Lemma unescape_char c r : 0 < c -> json_unescape (json_char c ++ r) = c :: json_unescape r.
Proof.
  intros Hc. unfold json_char.
  destruct (_ || _) eqn:E.
  - apply orb_true_iff in E. cbn [app json_unescape]. change (BACKSLASH =? BACKSLASH) with true.
    destruct (Z.eqb_spec c 117) as [-> |]; [by destruct E|done].
  - apply orb_false_elim in E as [E1 E2]. destruct (Z.ltb_spec c 32) as [H|H].
    + destruct (hex_digits_spec 4 c) as (_ & _ & Hv).
      { change (16 ^ Z.of_nat 4) with 65536. lia. }
      unfold u_escape. cbn [app json_unescape hex_digits] in *.
      change (BACKSLASH =? BACKSLASH) with true. change (117 =? 117) with true. cbv iota.
      by rewrite Hv.
    + cbn [app json_unescape]. by rewrite E2.
Qed.

Lemma json_unescape_text s : Forall (fun c => 0 < c) s -> json_unescape (json_text s) = s.
Proof.
  induction 1 as [|c s Hc _ IH]; [done|].
  change (json_text (c :: s)) with (json_char c ++ json_text s). by rewrite unescape_char, IH.
Qed.

(** One round of the loop, when the escape and its NUL fit. *)
Lemma escape_step n esc out c inp (Q : list Z * Z -> Prop) (R : unit -> Prop) :
  esc `prefix_of` out -> zlen out = n -> zlen esc + 2 < n ->
  ((c <? 32) = true -> zlen esc + 6 < n) ->
  (forall out', (esc ++ json_char c) `prefix_of` out' -> zlen out' = n ->
     wp (json_escape_loop inp out' (zlen (esc ++ json_char c))) Q R) ->
  wp (json_escape_loop (c :: inp) out (zlen esc)) Q R.
Proof.
  intros Hp Hn Hroom Hctl HQ. pose proof (zlen_nonneg esc).
  cbn [json_escape_loop]. rewrite Hn, (proj2 (Z.ltb_lt _ _)) by lia. cbn [negb].
  unfold json_char in HQ. destruct (_ || _).
  - apply wp_bind, (wp_store_after esc out _ n); [done|done|change (zlen [BACKSLASH]) with 1; lia|].
    intros out1 F1 N1. apply wp_bind. replace (zlen esc + 1) with (zlen (esc ++ [BACKSLASH])) by (by rewrite zlen_app).
    apply (wp_store_after (esc ++ [BACKSLASH]) out1 _ n); [done|done|
      rewrite zlen_app; change (zlen [BACKSLASH]) with 1; change (zlen [c]) with 1; lia|].
    intros out2 F2 N2. rewrite <- app_assoc in F2. specialize (HQ out2 F2 N2).
    by rewrite zlen_app in HQ.
  - destruct (c <? 32).
    + specialize (Hctl eq_refl). apply wp_bind. rewrite <- zlen_app.
      assert (E : bsub (u_escape c) 0 (n - zlen esc - 1) = u_escape c).
      { unfold bsub. change (Z.to_nat 0) with 0%nat. rewrite drop_0. apply take_ge.
        change (length (u_escape c)) with 6%nat. lia. }
      rewrite E. apply (wp_store_after esc out _ n); [done|done|rewrite zlen_app, zlen_u_escape;
        change (zlen [0]) with 1; lia|].
      intros out1 F1 N1. apply HQ; [|done]. rewrite app_assoc in F1. etrans; [|done].
      by apply prefix_app_r.
    + apply wp_bind, (wp_store_after esc out _ n); [done|done|change (zlen [c]) with 1; lia|].
      intros out1 F1 N1. replace (zlen esc + 1) with (zlen (esc ++ [c])) by (by rewrite zlen_app). by apply HQ.
Qed.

....................

# What you will do
Write down, word for word, the lines above from the one containing "rewrite <- zlen_app." through the one containing "[done|done|change (zlen [c]) with 1; lia|].", both ends included.

# Task response
    + specialize (Hctl eq_refl). apply wp_bind. rewrite <- zlen_app.
      assert (E : bsub (u_escape c) 0 (n - zlen esc - 1) = u_escape c).
      { unfold bsub. change (Z.to_nat 0) with 0%nat. rewrite drop_0. apply take_ge.
        change (length (u_escape c)) with 6%nat. lia. }
      rewrite E. apply (wp_store_after esc out _ n); [done|done|rewrite zlen_app, zlen_u_escape;
        change (zlen [0]) with 1; lia|].
      intros out1 F1 N1. apply HQ; [|done]. rewrite app_assoc in F1. etrans; [|done].
      by apply prefix_app_r.
    + apply wp_bind, (wp_store_after esc out _ n); [done|done|change (zlen [c]) with 1; lia|].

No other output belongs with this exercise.